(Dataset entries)
▼

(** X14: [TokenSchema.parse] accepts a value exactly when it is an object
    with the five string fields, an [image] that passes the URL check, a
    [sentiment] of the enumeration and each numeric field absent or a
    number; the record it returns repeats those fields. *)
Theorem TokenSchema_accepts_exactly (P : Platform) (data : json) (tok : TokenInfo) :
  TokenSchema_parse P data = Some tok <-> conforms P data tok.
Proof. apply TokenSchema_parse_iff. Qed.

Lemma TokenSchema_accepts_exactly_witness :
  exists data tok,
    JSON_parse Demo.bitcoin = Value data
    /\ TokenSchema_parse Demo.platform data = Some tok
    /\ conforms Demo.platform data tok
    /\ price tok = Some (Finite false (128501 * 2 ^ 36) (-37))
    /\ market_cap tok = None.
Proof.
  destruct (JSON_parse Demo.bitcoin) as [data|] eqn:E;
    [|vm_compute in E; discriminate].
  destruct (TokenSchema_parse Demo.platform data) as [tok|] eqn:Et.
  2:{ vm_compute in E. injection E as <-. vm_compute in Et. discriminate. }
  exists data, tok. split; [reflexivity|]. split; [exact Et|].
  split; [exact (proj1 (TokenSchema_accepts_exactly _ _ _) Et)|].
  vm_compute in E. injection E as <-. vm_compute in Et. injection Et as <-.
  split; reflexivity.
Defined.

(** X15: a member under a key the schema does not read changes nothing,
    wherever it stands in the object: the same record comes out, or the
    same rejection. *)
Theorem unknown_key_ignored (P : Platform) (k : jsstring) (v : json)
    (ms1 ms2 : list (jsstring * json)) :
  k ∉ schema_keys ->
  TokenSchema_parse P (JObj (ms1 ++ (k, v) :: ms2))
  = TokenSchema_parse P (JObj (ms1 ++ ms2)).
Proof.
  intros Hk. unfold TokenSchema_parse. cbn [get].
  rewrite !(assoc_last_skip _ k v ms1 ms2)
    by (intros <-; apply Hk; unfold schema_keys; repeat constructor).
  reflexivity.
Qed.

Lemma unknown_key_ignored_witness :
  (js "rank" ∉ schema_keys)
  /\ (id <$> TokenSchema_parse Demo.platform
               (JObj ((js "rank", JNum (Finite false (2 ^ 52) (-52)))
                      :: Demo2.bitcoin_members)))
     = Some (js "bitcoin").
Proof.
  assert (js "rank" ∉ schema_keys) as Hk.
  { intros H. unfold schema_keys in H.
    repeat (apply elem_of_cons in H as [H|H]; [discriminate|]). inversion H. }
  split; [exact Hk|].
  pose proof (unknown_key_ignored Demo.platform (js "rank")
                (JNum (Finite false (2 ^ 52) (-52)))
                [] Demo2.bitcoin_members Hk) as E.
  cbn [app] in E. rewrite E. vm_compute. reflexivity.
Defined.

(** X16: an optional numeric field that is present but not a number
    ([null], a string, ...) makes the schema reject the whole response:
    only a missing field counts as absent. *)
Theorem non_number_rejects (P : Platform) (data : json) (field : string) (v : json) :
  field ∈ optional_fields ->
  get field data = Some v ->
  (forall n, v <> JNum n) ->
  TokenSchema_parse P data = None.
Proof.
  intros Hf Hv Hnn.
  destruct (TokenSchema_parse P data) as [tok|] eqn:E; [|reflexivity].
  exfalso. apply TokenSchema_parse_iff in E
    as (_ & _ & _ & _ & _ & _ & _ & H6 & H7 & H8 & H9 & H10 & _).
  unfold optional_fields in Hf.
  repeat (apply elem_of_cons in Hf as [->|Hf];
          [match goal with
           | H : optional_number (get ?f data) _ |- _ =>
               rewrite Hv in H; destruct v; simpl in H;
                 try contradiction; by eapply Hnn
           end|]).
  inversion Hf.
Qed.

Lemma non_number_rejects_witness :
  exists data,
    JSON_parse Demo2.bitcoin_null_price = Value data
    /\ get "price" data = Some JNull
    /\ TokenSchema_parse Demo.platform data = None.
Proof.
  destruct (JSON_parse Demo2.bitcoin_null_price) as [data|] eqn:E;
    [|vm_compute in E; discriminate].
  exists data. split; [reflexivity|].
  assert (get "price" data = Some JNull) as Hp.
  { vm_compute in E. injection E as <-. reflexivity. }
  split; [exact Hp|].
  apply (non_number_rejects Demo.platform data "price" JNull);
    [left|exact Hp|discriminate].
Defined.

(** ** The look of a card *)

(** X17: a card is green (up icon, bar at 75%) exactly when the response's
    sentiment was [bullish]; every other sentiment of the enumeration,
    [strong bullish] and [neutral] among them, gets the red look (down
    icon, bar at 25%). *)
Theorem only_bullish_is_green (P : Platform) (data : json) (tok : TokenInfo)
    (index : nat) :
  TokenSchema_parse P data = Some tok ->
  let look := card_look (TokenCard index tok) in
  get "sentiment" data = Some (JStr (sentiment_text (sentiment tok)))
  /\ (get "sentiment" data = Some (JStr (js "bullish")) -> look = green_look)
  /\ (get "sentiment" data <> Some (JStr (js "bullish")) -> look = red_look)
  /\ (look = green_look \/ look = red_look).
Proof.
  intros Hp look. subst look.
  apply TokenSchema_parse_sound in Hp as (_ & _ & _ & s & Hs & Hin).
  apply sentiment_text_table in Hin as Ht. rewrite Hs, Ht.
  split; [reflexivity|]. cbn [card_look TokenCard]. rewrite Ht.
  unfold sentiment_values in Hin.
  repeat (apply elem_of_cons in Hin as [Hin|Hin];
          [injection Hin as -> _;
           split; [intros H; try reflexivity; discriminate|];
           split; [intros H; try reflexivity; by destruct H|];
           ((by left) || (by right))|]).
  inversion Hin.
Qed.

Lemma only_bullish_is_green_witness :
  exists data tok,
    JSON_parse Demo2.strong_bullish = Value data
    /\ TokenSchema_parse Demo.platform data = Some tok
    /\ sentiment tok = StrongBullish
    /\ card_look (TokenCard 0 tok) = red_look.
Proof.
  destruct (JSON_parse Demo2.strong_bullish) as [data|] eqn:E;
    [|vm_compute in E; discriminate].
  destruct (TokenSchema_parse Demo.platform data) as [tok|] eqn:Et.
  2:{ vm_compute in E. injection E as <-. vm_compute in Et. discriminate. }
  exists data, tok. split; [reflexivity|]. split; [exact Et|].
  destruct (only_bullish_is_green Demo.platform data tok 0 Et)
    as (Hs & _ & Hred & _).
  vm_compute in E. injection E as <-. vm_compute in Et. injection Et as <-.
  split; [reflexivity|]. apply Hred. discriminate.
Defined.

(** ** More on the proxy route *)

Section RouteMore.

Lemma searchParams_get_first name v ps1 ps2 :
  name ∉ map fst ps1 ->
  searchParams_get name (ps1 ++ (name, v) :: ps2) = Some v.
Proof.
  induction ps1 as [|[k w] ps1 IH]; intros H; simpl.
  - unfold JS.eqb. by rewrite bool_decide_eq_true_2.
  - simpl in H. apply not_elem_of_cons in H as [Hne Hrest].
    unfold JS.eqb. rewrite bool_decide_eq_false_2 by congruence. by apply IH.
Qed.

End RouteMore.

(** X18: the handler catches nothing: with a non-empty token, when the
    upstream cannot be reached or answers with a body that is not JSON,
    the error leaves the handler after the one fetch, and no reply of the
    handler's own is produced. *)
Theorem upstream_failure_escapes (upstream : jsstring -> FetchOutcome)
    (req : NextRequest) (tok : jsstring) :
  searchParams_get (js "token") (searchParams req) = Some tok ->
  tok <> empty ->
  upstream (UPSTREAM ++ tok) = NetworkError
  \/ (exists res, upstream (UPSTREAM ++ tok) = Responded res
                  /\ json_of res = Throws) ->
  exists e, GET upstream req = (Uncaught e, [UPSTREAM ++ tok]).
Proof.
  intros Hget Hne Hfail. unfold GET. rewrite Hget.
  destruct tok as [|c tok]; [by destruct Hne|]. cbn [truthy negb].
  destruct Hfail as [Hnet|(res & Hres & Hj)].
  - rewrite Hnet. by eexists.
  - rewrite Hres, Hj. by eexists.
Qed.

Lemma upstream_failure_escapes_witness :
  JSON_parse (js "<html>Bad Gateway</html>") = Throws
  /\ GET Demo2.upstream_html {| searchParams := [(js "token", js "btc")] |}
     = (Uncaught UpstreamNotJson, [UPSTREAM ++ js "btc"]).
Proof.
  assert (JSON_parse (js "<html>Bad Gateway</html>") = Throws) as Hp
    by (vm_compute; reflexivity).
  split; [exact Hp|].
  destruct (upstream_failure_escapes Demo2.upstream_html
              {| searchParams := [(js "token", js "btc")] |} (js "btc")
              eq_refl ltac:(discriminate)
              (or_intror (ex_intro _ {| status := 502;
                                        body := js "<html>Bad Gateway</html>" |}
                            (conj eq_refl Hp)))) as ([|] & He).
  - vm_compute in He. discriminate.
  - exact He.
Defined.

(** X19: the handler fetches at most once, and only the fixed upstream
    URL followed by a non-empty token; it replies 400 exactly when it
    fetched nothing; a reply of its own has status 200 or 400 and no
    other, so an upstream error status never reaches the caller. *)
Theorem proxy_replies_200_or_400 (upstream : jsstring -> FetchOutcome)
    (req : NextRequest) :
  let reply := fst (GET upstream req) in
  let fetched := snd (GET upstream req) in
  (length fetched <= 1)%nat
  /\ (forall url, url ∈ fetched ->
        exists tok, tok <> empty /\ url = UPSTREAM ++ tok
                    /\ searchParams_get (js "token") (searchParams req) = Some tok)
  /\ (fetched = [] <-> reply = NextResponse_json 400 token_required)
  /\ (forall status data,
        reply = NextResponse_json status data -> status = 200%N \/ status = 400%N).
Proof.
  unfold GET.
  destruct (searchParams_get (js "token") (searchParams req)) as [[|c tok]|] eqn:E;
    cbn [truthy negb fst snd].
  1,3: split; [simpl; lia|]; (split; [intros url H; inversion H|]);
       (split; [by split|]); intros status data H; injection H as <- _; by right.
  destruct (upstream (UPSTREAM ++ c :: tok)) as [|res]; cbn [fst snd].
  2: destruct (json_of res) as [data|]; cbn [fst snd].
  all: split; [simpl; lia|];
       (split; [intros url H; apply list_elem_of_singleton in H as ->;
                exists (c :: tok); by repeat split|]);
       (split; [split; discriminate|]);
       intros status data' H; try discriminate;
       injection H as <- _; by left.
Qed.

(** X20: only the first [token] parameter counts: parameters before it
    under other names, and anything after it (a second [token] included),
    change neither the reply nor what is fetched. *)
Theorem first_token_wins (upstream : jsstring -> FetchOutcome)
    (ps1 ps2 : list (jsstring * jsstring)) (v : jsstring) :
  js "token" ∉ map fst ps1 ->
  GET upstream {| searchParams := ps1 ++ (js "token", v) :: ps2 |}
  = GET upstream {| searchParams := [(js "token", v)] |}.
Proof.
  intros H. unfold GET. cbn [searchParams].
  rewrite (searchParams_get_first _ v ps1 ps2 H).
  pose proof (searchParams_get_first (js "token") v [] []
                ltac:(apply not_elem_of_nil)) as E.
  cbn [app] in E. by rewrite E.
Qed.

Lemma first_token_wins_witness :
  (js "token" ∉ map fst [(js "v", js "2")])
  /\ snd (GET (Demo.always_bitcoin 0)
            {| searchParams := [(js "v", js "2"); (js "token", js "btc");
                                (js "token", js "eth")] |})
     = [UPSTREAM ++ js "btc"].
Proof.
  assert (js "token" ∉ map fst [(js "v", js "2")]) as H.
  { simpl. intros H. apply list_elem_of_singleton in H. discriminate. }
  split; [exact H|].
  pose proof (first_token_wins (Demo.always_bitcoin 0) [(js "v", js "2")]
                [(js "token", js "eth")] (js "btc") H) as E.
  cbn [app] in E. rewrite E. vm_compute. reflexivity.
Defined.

▲
▼

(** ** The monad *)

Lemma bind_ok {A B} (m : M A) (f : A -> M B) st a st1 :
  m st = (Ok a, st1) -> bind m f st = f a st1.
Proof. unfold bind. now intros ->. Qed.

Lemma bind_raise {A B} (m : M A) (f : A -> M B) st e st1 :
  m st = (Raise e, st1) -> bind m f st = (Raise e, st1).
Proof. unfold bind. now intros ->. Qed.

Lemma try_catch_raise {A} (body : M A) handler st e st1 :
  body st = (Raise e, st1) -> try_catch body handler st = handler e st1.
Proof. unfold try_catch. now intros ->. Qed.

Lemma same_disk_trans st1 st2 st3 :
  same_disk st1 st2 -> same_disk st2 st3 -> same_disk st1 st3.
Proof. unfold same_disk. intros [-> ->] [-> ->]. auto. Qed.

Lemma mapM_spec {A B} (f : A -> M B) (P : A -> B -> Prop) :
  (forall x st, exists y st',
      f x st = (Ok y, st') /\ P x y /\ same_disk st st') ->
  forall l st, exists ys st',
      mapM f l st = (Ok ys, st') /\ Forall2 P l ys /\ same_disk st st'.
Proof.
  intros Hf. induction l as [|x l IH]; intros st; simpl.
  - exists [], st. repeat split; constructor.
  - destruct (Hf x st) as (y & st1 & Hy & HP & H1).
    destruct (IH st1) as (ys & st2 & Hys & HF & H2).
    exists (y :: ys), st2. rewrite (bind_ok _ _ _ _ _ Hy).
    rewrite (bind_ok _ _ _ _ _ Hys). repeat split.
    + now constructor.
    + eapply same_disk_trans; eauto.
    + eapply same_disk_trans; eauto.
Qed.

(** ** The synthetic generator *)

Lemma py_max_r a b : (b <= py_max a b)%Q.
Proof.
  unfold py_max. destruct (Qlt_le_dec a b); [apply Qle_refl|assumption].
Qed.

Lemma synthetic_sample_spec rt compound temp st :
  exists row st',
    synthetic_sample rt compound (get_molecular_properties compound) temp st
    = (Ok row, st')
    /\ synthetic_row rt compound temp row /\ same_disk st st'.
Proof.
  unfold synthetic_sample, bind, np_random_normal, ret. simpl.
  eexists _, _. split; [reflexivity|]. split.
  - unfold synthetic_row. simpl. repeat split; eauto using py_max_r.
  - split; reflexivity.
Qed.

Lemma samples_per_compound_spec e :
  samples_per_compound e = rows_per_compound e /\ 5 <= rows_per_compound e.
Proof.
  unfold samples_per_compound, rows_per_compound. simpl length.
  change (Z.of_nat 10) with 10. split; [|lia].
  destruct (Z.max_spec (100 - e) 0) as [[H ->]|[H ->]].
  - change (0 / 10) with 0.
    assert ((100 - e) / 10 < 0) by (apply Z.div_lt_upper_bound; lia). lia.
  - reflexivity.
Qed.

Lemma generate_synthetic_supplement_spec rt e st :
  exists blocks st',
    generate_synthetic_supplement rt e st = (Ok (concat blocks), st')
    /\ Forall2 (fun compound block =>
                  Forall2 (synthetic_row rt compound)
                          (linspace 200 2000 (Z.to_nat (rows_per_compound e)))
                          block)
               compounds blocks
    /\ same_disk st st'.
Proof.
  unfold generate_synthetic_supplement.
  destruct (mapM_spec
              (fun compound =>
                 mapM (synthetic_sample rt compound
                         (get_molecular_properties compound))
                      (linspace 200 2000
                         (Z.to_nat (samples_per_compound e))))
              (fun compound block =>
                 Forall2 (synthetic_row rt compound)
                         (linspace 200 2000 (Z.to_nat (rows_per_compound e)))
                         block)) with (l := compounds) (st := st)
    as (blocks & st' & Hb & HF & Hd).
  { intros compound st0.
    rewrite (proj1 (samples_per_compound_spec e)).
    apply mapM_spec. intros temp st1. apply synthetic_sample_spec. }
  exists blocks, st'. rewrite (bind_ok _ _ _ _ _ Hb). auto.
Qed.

▲

● **Your objective**
Please reproduce the lines from the line with "intros Hf. induction" to the line with "destruct (IH st1)", both ends included, exactly as they appear above.

● **Task answer**
  intros Hf. induction l as [|x l IH]; intros st; simpl.
  - exists [], st. repeat split; constructor.
  - destruct (Hf x st) as (y & st1 & Hy & HP & H1).
    destruct (IH st1) as (ys & st2 & Hys & HF & H2).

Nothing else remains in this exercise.